Cabaero: Transparency test

Cabaero: Transparency test

There are a few prerequisites for winning candidates to assume office, yet some find it difficult to comply with the paperwork after the barangay and youth elections.

The usual bottleneck is the requirement to submit a Statement of Contributions and Expenditures (Soce) for their campaign for the October 30, 2023 elections. All candidates are supposed to submit their Soce this Wednesday, November 29, a day before newly-elected officials assume office at noon on November 30.

For the election winners, the other prerequisites to assuming office are taking an oath of office and receiving a certificate of proclamation. In submitting the Soce, however, some of them take their time or wait for the deadline for various reasons, primarily the difficult task of accounting for what they received to fund their campaigns and detailing how they spent it. There are rules on what candidates can receive and a cap of P5 they could spend per voter. The Soce demands transparency from the candidate.

The days leading to the election were filled with talk of voters getting P300, P500, P1,000, or up to P6,000 each from candidates, depending on the locality. Vote-buying is a real and ugly feature of Philippine elections, but it is in the recent exercise that the buying of votes became linked to the 2025 midterm polls and 2028 presidential elections, a sort of laying the groundwork for those coming exercises. Those amounts would not figure in any Soce as vote-buying is illegal.

As of last week, about 80 percent of the barangay and youth election candidates in Cebu province have submitted their Soce to the poll body. The rest have to comply by Wednesday. One can imagine the rush in computing and recording being done to meet the deadline.
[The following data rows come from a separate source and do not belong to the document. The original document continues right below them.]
(** * Birks'-law calculator: SRIM parser and quenching model

    A shallow embedding of [birks-calculator/srim_parser.py] and
    [birks-calculator/physics.py].

    Conventions of the embedding.
    - A Python [float] is an exact rational ([Q]): rounding, overflow to
      [inf] and [nan] are not modelled.  Division by zero yields [0]
      (the convention of [Qinv]) where NumPy would yield [inf] or [nan].
    - A Python [str] is a [string] whose characters are the code points
      0..255.
    - A raised exception is a value of type [exn]; a function that can
      raise returns a [result].
    - [scipy.integrate.quad] and [scipy.optimize.brentq] are library
      code: they are parameters of the model, and the properties assumed
      of them are stated where they are used. *)

From Stdlib Require Import ZArith QArith Qabs Qround List String Ascii Bool Lia Lqa.
From Stdlib Require Import Sorted Permutation.
Import ListNotations.

Local Open Scope string_scope.

(** ** Exceptions *)

(** One constructor per [raise] statement of the two modules. *)
Inductive exn : Type :=
  | ValueError_no_data_section        (* srim_parser.py, line 82 *)
  | ValueError_no_data_points         (* srim_parser.py, line 117 *)
  | ValueError_unknown_energy_unit (unit : string)  (* srim_parser.py, line 159 *)
  | ValueError_float (text : string)  (* float() on a malformed literal *)
  | IndexError_empty_frame            (* df[...].iloc[0] on an empty frame *)
  | ValueError_negative_kb            (* physics.py, line 113 *)
  | RuntimeError_integration_failed   (* physics.py, line 136 *)
  | ValueError_initial_not_positive   (* physics.py, line 192 *)
  | ValueError_observed_not_positive  (* physics.py, line 195 *)
  | ValueError_observed_exceeds_initial (* physics.py, line 198 *)
  | ValueError_no_solution_max_kb     (* physics.py, line 220 *)
  | ValueError_no_solution_in_range   (* physics.py, line 226 *)
  | RuntimeError_root_finding_failed. (* physics.py, line 243 *)

Inductive result (A : Type) : Type :=
  | Ok (a : A)
  | Raise (e : exn).
Arguments Ok {A} a.
Arguments Raise {A} e.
More than 102,000 candidates participated in the elections in the region last October 30. In Cebu, 2,650 candidates competed for barangay captain, 22,013 for barangay council seats, 2,657 for Sangguniang Kabataan (SK) chairman, and 16,454 for SK council seats. Overall, there are 48,048 winning candidates in Central Visayas, with 19,232 from Cebu (including 1,280 in Cebu City, 432 in Mandaue City, and 480 in Lapu-Lapu City), according to SunStar Cebu.

Most of those who filed were election winners, although the law requires both winning and losing candidates to submit their Soce.

Those who have yet to file their Soce have their reasons. They have a day job or classes to attend that they cannot find the time, an election official said in a report. But these are the same people who took time and effort to run for office and spend for their campaigns, regardless of job or class.

Delays or failure to submit the Soce is a reflection of leadership style, if the person about to assume public office complies with the law and practices good governance, and if the person is transparent with finances and can be responsible for his or her actions.